Data extracts:
(** * traderai: the configuration pipeline of [core/config.py]

    A shallow embedding of the YAML loader, the recursive merger, the
    environment override builder, the strategy and rules loaders, the
    pydantic schema and the cached settings accessor, together with the
    properties the specification states about them.

    Conventions of the embedding.
    - A Python value is a [value]: a scalar, a list or a dict.  A dict is an
      association list in insertion order whose keys are strings, as the
      annotation [Dict[str, Any]] of the source has it.
    - Strings are ASCII strings; a float is a [spec_float] of the Standard
      Library (IEEE 754 binary64 without NaN payload).
    - A call that can raise returns [res A = exn + A]; [inl e] is the raised
      exception, [inr a] the returned value. *)

From Stdlib Require Import ZArith String Ascii List Bool Lia DecimalString.
From Stdlib Require Import Floats.SpecFloat.
From stdpp Require Import base option list.

Import ListNotations.
Local Open Scope list_scope.
Local Open Scope string_scope.

(** ** Python values and exceptions *)

Module Py.

Inductive scalar : Type :=
| SNone
| SBool (b : bool)
| SInt (z : Z)
| SFloat (f : spec_float)
| SStr (s : string).
(** Pinned columns of second moment 1 and length 50, 100 and 200 have
    slenderness ratio exactly 50, 100 and 200 and fall into the higher
    band. *)
Lemma recommendation_bands_witness :
  (exists r, euler_buckling 50 200 1 "pinned" 1 = Ok r
             /\ slenderness_ratio r = 50
             /\ recommendation r = intermediate_column)
  /\ (exists r, euler_buckling 100 200 1 "pinned" 1 = Ok r
                /\ slenderness_ratio r = 100
                /\ recommendation r = long_column)
  /\ (exists r, euler_buckling 200 200 1 "pinned" 1 = Ok r
                /\ slenderness_ratio r = 200
                /\ recommendation r = very_slender).
Proof.
  assert (Hr : sqrt (1 / sqrt 1) = 1).
  { rewrite sqrt_1. replace (1 / 1) with 1 by field. apply sqrt_1. }
  assert (Hpin : In "pinned" end_condition_names) by (simpl; tauto).
  assert (HK : forall K, getitem K_factors "pinned" = Ok K -> K = 1).
  { intros K H. rewrite (proj1 K_factors_lookup) in H.
    injection H as <-. lra. }
  repeat apply conj.
  - destruct (recommendation_bands 50 200 1 "pinned" 1)
      as [r [K [Hrun [HKr [Hs [_ [_ [_ [Hb _]]]]]]]]]; try lra; try exact Hpin.
    rewrite (HK K HKr), Hr in Hs.
    replace (1 * 50 / 1) with 50 in Hs by field.
    exists r. repeat split; [ exact Hrun | exact Hs | ].
    apply Hb. rewrite Hs. lra.
  - destruct (recommendation_bands 100 200 1 "pinned" 1)
      as [r [K [Hrun [HKr [Hs [_ [_ [_ [_ [Hb _]]]]]]]]]];
      try lra; try exact Hpin.
    rewrite (HK K HKr), Hr in Hs.
    replace (1 * 100 / 1) with 100 in Hs by field.
    exists r. repeat split; [ exact Hrun | exact Hs | ].
    apply Hb. rewrite Hs. lra.
  - destruct (recommendation_bands 200 200 1 "pinned" 1)
      as [r [K [Hrun [HKr [Hs [_ [_ [_ [_ [_ Hb]]]]]]]]]];
      try lra; try exact Hpin.
    rewrite (HK K HKr), Hr in Hs.
    replace (1 * 200 / 1) with 200 in Hs by field.
    exists r. repeat split; [ exact Hrun | exact Hs | ].
    apply Hb. rewrite Hs. lra.
Defined.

Exercise details: Nothing but the lines from the first line of the listing above through the line holding "r = intermediate_column)" should be reproduced, and each must match exactly.

Result:
(** * traderai: the configuration pipeline of [core/config.py]

    A shallow embedding of the YAML loader, the recursive merger, the
    environment override builder, the strategy and rules loaders, the
    pydantic schema and the cached settings accessor, together with the
    properties the specification states about them.

    Conventions of the embedding.
    - A Python value is a [value]: a scalar, a list or a dict.  A dict is an
      association list in insertion order whose keys are strings, as the
      annotation [Dict[str, Any]] of the source has it.
    - Strings are ASCII strings; a float is a [spec_float] of the Standard
      Library (IEEE 754 binary64 without NaN payload).
    - A call that can raise returns [res A = exn + A]; [inl e] is the raised
      exception, [inr a] the returned value. *)

From Stdlib Require Import ZArith String Ascii List Bool Lia DecimalString.
From Stdlib Require Import Floats.SpecFloat.
From stdpp Require Import base option list.

Import ListNotations.
Local Open Scope list_scope.
Local Open Scope string_scope.

(** ** Python values and exceptions *)

Module Py.

Inductive scalar : Type :=
| SNone
| SBool (b : bool)
| SInt (z : Z)
| SFloat (f : spec_float)
| SStr (s : string).
(** Pinned columns of second moment 1 and length 50, 100 and 200 have
    slenderness ratio exactly 50, 100 and 200 and fall into the higher
    band. *)
Lemma recommendation_bands_witness :
  (exists r, euler_buckling 50 200 1 "pinned" 1 = Ok r
             /\ slenderness_ratio r = 50
             /\ recommendation r = intermediate_column)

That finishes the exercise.